09 July 2018 - 08:40
By prince mashele AND Prince Mashele
Greedy  politicians have grabbed farms for themselves, which they have then allowed to deteriorate while genuine black farmers have struggled for land, the writer says.  /Moeletsi Mabe
Greedy politicians have grabbed farms for themselves, which they have then allowed to deteriorate while genuine black farmers have struggled for land, the writer says. /Moeletsi Mabe

South Africa is vulnerable. A young hothead with a sonorous voice can wake up one morning, wear a red beret and get the entire country to chase shadows.

That is what Julius Malema has done. People are now running up and down and expending their hot air on land simply because Malema does. Even the Zulu king has felt the need to convene a tribal imbizo to threaten war in response to what he calls "disrespectful children" - the EFF.
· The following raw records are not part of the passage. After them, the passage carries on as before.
(** X20: the lists follow the store.  From a store with the callbacks of
    the two lists and a page in which both can render, along any
    non-empty sequence of [addProject] calls whose draws are ids that an
    item can take, every callback returns at every call (two invocations
    per call, in the order of registration), the collection of the store is
    the former one followed by the projects added, and at the end each list
    shows exactly the projects of that collection that have its status, in
    the order of the store. *)
Theorem lists_follow_the_store `{JsRuntime} (ops : list Op) (st : ProjectState)
    (w : World) (thisA thisB : Component) (te r : Element) :
  store_ok st w ->
  listeners st = [ProjectList_listener active thisA;
                  ProjectList_listener finished thisB] ->
  lists_state thisA thisB te (page (heap w)) ->
  item_template te r ->
  (forall type, query (ById (listId type)) (children r) = None) ->
  Forall (fun prj => usable_id (Project.id prj)) (entities st w) ->
  Forall usable_add ops ->
  ops <> [] ->
  let s' := run ops (st, w) in
  entities st s'.2 = entities st w ++ flat_map constructed ops
  /\ map callee (calls s'.2)
     = map callee (calls w) ++ concat (replicate (length ops) (listeners st))
  /\ shows (entities st s'.2) (page (heap s'.2))
  /\ lists_state thisA thisB te (page (heap s'.2)).
Proof.
  intros Hok Hls Hlists Htmpl Hrl Hids Hops Hne.
  destruct ops as [|op rest]; [contradiction|].
  apply Forall_cons in Hops as [Hop Hrest].
  change (run (op :: rest) (st, w)) with (run rest (step (st, w) op)).
  destruct op as [f | rnd title description n | m]; try contradiction.
  cbn [usable_add] in Hop. cbn [step fst snd].
  destruct (addProject_two_lists rnd title description n st w thisA thisB te r
              Hok Hls Hlists Htmpl Hrl Hids Hop)
    as (_ & Hok' & Hent & Hcalls & _ & _ & _ & _ & _ & Hshows' & Hlists').
  cbn zeta in *. rewrite <- Hent in Hshows'.
  destruct (run_two_lists rest st _ thisA thisB te r Hok' Hls Hlists' Htmpl Hrl)
    as (_ & _ & Hent' & Hcalls' & Hsh & Hl); auto.
  { rewrite Hent. apply Forall_app. split; [exact Hids|]. now constructor. }
  cbn zeta in *.
  split; [rewrite Hent', Hent; cbn [flat_map constructed]; now rewrite <- app_assoc|].
  split; [|split; assumption].
  rewrite Hcalls', Hcalls. cbn [length replicate concat]. now rewrite <- app_assoc.
Qed.

Lemma omap_of_map_Some {A B C} (f : A -> option B) (g : C -> B) (l : list A)
    (L : list C) :
  map f l = map (fun x => Some (g x)) L -> omap f l = map g L.
Proof.
  revert L. induction l as [|a l IH]; intros [|c L] Hl; try discriminate;
    [reflexivity|].
  cbn [map] in Hl. injection Hl as Ha Hl. cbn [omap list_omap map].
  rewrite Ha. cbn. now rewrite (IH L).
Qed.

Lemma usable_025 : usable_id (u16 "0.25").
Proof. split; [discriminate|]. split; [discriminate|]. intros []; discriminate. Qed.

Lemma usable_075 : usable_id (u16 "0.75").
Proof. split; [discriminate|]. split; [discriminate|]. intros []; discriminate. Qed.
(** * fluxnetCDF: FLUXNET2015 station tables to annotated datasets

    A shallow embedding of [fluxnetCDF.py].  Python values are modelled as
    follows.

    - [str] is [string]; only one-byte characters occur (FLUXNET headers,
      site codes and file names are ASCII), so [isdigit] is the test for
      the characters '0' to '9'.
    - An exception is a constructor of [exn]; a computation that may raise
      returns [result A] = [exn + A], and code that also talks to the file
      system runs in [IO], which threads the log of file-system events.
    - A pandas table read from one of the reference CSV files is the list
      of its rows, in file order, with the default [RangeIndex]: the index
      label of a row is its position.  The files have the columns the
      program reads.  A cell of the legend is either missing ([NaN]) or a
      text; the names in [variable_groups.csv] and [output_variables.csv]
      are texts and the flags are integers.
    - What the libraries do outside the fragment the program relies on is a
      field of the class [Runtime]: the scalar type of station tables with
      its [str], the outcome of [np.isnan] on a text, [re.compile] with the
      test [match] of the compiled pattern, and [pd.to_datetime].  Every
      theorem holds for all instances; [numpy_runtime] is the instance used
      to evaluate the program on concrete inputs. *)

From Stdlib Require Import Floats ZArith Ascii String DecimalString.
From stdpp Require Import base decidable option list strings.

Local Open Scope string_scope.
Local Open Scope list_scope.
Local Open Scope Z_scope.

(** ** Exceptions *)

Module Py.

(** The built-in exception classes that statements of the program, or the
    libraries it calls, can raise. *)
Inductive builtin_exn : Type :=
  | IndexError
  | KeyError
  | ValueError
  | TypeError
  | UnboundLocalError
  | OSError
  | FileExistsError
  | ReError.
We all know the current land debate was never initiated by the ANC. At Mama Winnie's funeral, Cyril Ramaphosa asked Malema to take him to Marikana. In other words, the ANC is happy to be led by the Zulu king's "disrespectful children".

The problem with EFF-led debates is that they make people very angry, and in the end produce nothing. Other than the "pay back the money" campaign, there is little evidence the EFF is capable of producing anything. That they are dramatic performers is obvious.

There was a time when the EFF marched to the JSE to present a list of demands. They threatened to go back if their demands were not met. Not one of those demands was met. Did the EFF go back?

At some point the EFF threatened to occupy all Absa branches. Were EFF leaders given something to make them stop threatening the bank? Only God knows.

Even where the EFF did occupy - H&M - it is still difficult to show exactly what the whole fracas ultimately produced.

All serious legal minds have repeatedly pointed out that section 25 of our constitution does not prevent land expropriation. But the EFF does not stop insinuating that the constitution is a problem.

It even offered votes to the ANC to amend it. The real thing here is not land, it is noise about land - hence the focus on what is not the problem, the constitution.

Even if the constitution were a problem, there would still be no need to waste money and hot air on theatrical consultative meetings. A good lawyer could simply be enlisted to advise parliament on how to craft an enabling constitutional amendment to give effect to land expropriation - and politicians would vote. Have you ever seen a crowd drafting a constitutional amendment?

What the EFF wants is noise about the constitution so that the masses out there can think that the party is doing something. That is the point of consultative meetings.

On its part, the ANC does not want to be outshone. But the party is not serious about land redistribution. What has the ANC done over the past 24 years to give land to black people? Given that the party has done nothing, is it not madness to expect the very same ANC to do something urgently? The ANC does not want to redistribute land to black people simply because its leaders have distributed land to themselves.

The party president, Cyril Ramaphosa, is not a landless man. The public would be shocked to know how many hectares of land Ramaphosa personally owns. He even has a farm in Mpumalanga where he keeps Ugandan cattle with monstrously oversized horns. Ramaphosa's beasts are never slaughtered for you and I to get beef at our nearest supermarket; they are kept there for display to his friends when they have a weekend out. The cattle are trophies.

We also know Thandi Modise, another ANC senior leader, has a farm where pigs eat pigs. Gwede Mantashe, too, has a farm in Eastern Cape. Such are the people who have done nothing to give land to black people over the past 24 years. They have focused on themselves. Why must we take them seriously when they make noise about land?

The pity in all the unfolding drama about land is the spectacle of politicians driving Mercedes-Benzes into poor communities to "listen" to ordinary people, and drive out to the nearest hotel at the end of the day. In Kenya politicians are called waBenzi (the Benz people).

In the end, nothing will happen. The EFF will make black and white people angry and go to their expensive hotel to eat and drink. Indeed, South Africa is vulnerable.